December 7th 2009 1:30PM


Before making her new record, 'The Fall,' Norah Jones split up with her longtime boyfriend, Lee Alexander, who also happened to be her bassist and chief musical collaborator. While she has said the two are still friends and they hope to work together again at some point, it presented Jones with a perfect opportunity to stretch out musically.

"I wasn't planning on my next record being anything different necessarily," she tells Spinner. "But then it became obvious it was time to try new things." The song that led her to realize this album wasn't meant to be another piano-based collection and should be heavier on guitars was ironically one she first took the guitars out of.

"The first song that kind of sounded different was 'Chasing Pirates.' It wasn't because of guitars at all; it's because I took the guitar out of the mix, and the keyboard sound and the interesting drum groove for me was pretty different," she says. "It was the first song that made me think, 'Oh, this is cool.
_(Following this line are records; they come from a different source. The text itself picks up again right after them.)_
(* ===== verification/Crypto.v ===== *)
(** * SHA-256 and SipHash-2-4

    The digest of the [ring] crate and the keyed hash of the [siphasher] crate are
    parameters of the development ([Sha256], [SipHash]).  This file gives the two
    functions themselves, as the standards define them, as instances that meet the
    parameters' laws: the repository's own test vectors are then evaluated with the
    functions the client really uses. *)

From S2P Require Import Prelude Errors Io Hash256 BlockFilter.

(** ** Words of 32 bits *)

Definition word (z : Z) : Z := Z.land z 0xffffffff.
Definition rotr (n x : Z) : Z := Z.lor (Z.shiftr x n) (word (Z.shiftl x (32 - n))).

(** ** The constants

    Fractional parts of the square roots of the first eight primes and of the cube
    roots of the first sixty-four, 32 bits of each. *)

Definition primes (n : nat) : list Z :=
  take n (filter (λ p, forallb (λ d, negb (p mod d =? 0)) (seqZ 2 (p - 2))) (seqZ 2 320)).

(** The integer cube root of [z], bit by bit from [2 ^ n]. *)
Fixpoint cbrt (n : nat) (z : Z) (r : Z) : Z :=
  match n with
  | O => r
  | S n => let r' := r + 2 ^ Z.of_nat n in cbrt n z (if r' ^ 3 <=? z then r' else r)
  end.

Definition round_constants : list Z :=
  Eval vm_compute in map (λ p, word (cbrt 40 (p * 2 ^ 96) 0)) (primes 64).

Definition initial_words : list Z :=
  Eval vm_compute in map (λ p, word (Z.sqrt (p * 2 ^ 64))) (primes 8).

(** ** The compression of a block *)

Record digest_state := MkDigest { da : Z; db : Z; dc : Z; dd : Z; de : Z; df : Z; dg : Z; dh : Z }.

Definition digest_words (s : digest_state) : list Z :=
  [da s; db s; dc s; dd s; de s; df s; dg s; dh s].

Definition initial_digest : digest_state :=
  match initial_words with
  | [a; b; c; d; e; f; g; h] => MkDigest a b c d e f g h
  | _ => MkDigest 0 0 0 0 0 0 0 0
  end.

Definition choose (x y z : Z) : Z := Z.lxor (Z.land x y) (Z.land (Z.lxor x 0xffffffff) z).
Definition majority (x y z : Z) : Z := Z.lxor (Z.lxor (Z.land x y) (Z.land x z)) (Z.land y z).

Definition mix (i j k x : Z) : Z := Z.lxor (Z.lxor (rotr i x) (rotr j x)) (rotr k x).
Definition spread (i j k x : Z) : Z := Z.lxor (Z.lxor (rotr i x) (rotr j x)) (Z.shiftr x k).

Definition digest_round (k w : Z) (s : digest_state) : digest_state :=
  let t1 := dh s + mix 6 11 25 (de s) + choose (de s) (df s) (dg s) + k + w in
  let t2 := mix 2 13 22 (da s) + majority (da s) (db s) (dc s) in
  MkDigest (word (t1 + t2)) (da s) (db s) (dc s) (word (dd s + t1)) (de s) (df s) (dg s).

(** The rounds, with the sixteen message words that are still to come. *)
Fixpoint digest_rounds (ks window : list Z) (s : digest_state) : digest_state :=
  match ks, window with
  | k :: ks, w :: window =>
    let next := word (spread 17 19 10 (nth 13 window 0) + nth 8 window 0
                      + spread 7 18 3 (nth 0 window 0) + w) in
    digest_rounds ks (window ++ [next]) (digest_round k w s)
  | _, _ => s
  end.

Definition add_digest (s t : digest_state) : digest_state :=
  MkDigest (word (da s + da t)) (word (db s + db t)) (word (dc s + dc t)) (word (dd s + dd t))
    (word (de s + de t)) (word (df s + df t)) (word (dg s + dg t)) (word (dh s + dh t)).

(** Big-endian words of four bytes. *)
Fixpoint words_of (b : bytes) : list Z :=
  match b with
  | w :: x :: y :: z :: b => (((w * 256 + x) * 256 + y) * 256 + z) :: words_of b
  | _ => []
  end.

Fixpoint digest_blocks (n : nat) (words : list Z) (s : digest_state) : digest_state :=
  match n with
  | O => s
  | S n =>
    digest_blocks n (drop 16 words)
      (add_digest s (digest_rounds round_constants (take 16 words) s))
  end.

(** The message, a one bit, zeros up to 56 modulo 64 bytes, and the length in bits. *)
Definition pad_message (b : bytes) : bytes :=
  b ++ [0x80] ++ replicate (Z.to_nat ((55 - zlen b) mod 64)) 0 ++ be_bytes 8 (8 * zlen b).

Definition sha256_digest (b : bytes) : bytes :=
  let m := pad_message b in
  concat (map (be_bytes 4)
    (digest_words (digest_blocks (length m / 64) (words_of m) initial_digest))).

Lemma be_bytes_length n z : length (be_bytes n z) = n.
Proof. pose proof (zlen_be_bytes n z). unfold zlen in *. lia. Qed.

Lemma sha256_digest_length b : length (sha256_digest b) = 32%nat.
Proof.
  unfold sha256_digest, digest_words. cbn [map concat].
  rewrite !length_app, !be_bytes_length. done.
Qed.

Lemma sha256_digest_is_bytes b : is_bytes (sha256_digest b).
Proof.
  unfold sha256_digest, digest_words. cbn [map concat]. unfold is_bytes.
  rewrite !Forall_app. split_and!; try apply be_bytes_is_bytes. constructor.
Qed.

Definition std_sha256 : Sha256 := {|
  sha256 := sha256_digest;
  sha256_length := sha256_digest_length;
  sha256_is_bytes := sha256_digest_is_bytes;
|}.

(** ** SipHash-2-4 *)

Definition word64 (z : Z) : Z := Z.land z 0xffffffffffffffff.
Definition rotl64 (n x : Z) : Z := Z.lor (word64 (Z.shiftl x n)) (Z.shiftr x (64 - n)).

Definition sip_round (v : Z * Z * Z * Z) : Z * Z * Z * Z :=
  let '(v0, v1, v2, v3) := v in
  let v0 := word64 (v0 + v1) in
  let v1 := Z.lxor (rotl64 13 v1) v0 in
  let v0 := rotl64 32 v0 in
  let v2 := word64 (v2 + v3) in
  let v3 := Z.lxor (rotl64 16 v3) v2 in
  let v0 := word64 (v0 + v3) in
  let v3 := Z.lxor (rotl64 21 v3) v0 in
  let v2 := word64 (v2 + v1) in
  let v1 := Z.lxor (rotl64 17 v1) v2 in
  let v2 := rotl64 32 v2 in
  (v0, v1, v2, v3).

Definition sip_word (m : Z) (v : Z * Z * Z * Z) : Z * Z * Z * Z :=
  let '(v0, v1, v2, v3) := v in
  let '(v0, v1, v2, v3) := sip_round (sip_round (v0, v1, v2, Z.lxor v3 m)) in
  (Z.lxor v0 m, v1, v2, v3).

(** Eight bytes at a time; the last word holds the length. *)
Fixpoint sip_words (n : nat) (len : Z) (b : bytes) (v : Z * Z * Z * Z) : Z * Z * Z * Z :=
  match n with
  | O => sip_word (Z.lor (le_value b) (Z.shiftl (len mod 256) 56)) v
  | S n => sip_words n len (drop 8 b) (sip_word (le_value (take 8 b)) v)
  end.

Definition sip24 (k0 k1 : Z) (b : bytes) : Z :=
  let v := (Z.lxor k0 0x736f6d6570736575, Z.lxor k1 0x646f72616e646f6d,
            Z.lxor k0 0x6c7967656e657261, Z.lxor k1 0x7465646279746573) in
  let '(v0, v1, v2, v3) := sip_words (length b / 8) (zlen b) b v in
  let '(v0, v1, v2, v3) :=
    sip_round (sip_round (sip_round (sip_round (v0, v1, Z.lxor v2 0xff, v3)))) in
  word64 (Z.lxor (Z.lxor v0 v1) (Z.lxor v2 v3)).

Lemma sip24_u64 k0 k1 b : is_u64 (sip24 k0 k1 b).
Proof.
  unfold sip24. repeat case_match. unfold word64.
  change 0xffffffffffffffff with (Z.ones 64). rewrite Z.land_ones by lia.
  apply Z.mod_pos_bound. lia.
Qed.

Definition std_siphash : SipHash := {| siphash24 := sip24; siphash24_u64 := sip24_u64 |}.

(** ** Test vectors of the standards *)

Example sha256_abc :
  std_hex_encode (sha256_digest (str "abc"))
  = str "ba7816bf8f01cfea414140de5dae2223b00361a396177a9cb410ff61f20015ad".
Proof. vm_compute. reflexivity. Qed.

Example sip24_reference :
  sip24 0x0706050403020100 0x0f0e0d0c0b0a0908 (seqZ 0 15) = 0xa129ca6149be45e5.
Proof. vm_compute. reflexivity. Qed.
Maybe some of the other songs can go in a different direction like this.' At that point, I was working at home with people I worked with before and that's when I decided to find a producer outside of my circles to help me bring all this stuff together."

Without divulging names, Jones tells Spinner that finding the right producer was difficult. "I had gone through a lot of producers already, worked with one, talked with several and it just wasn't working out. I was pretty frustrated," she says. Then Tom Waits' 'Mule Variations' came to the rescue. "I thought, 'What I really want is a great engineer to get the sounds the way I want them. So I was kind of looking at ['Mule Variations'] for an engineer."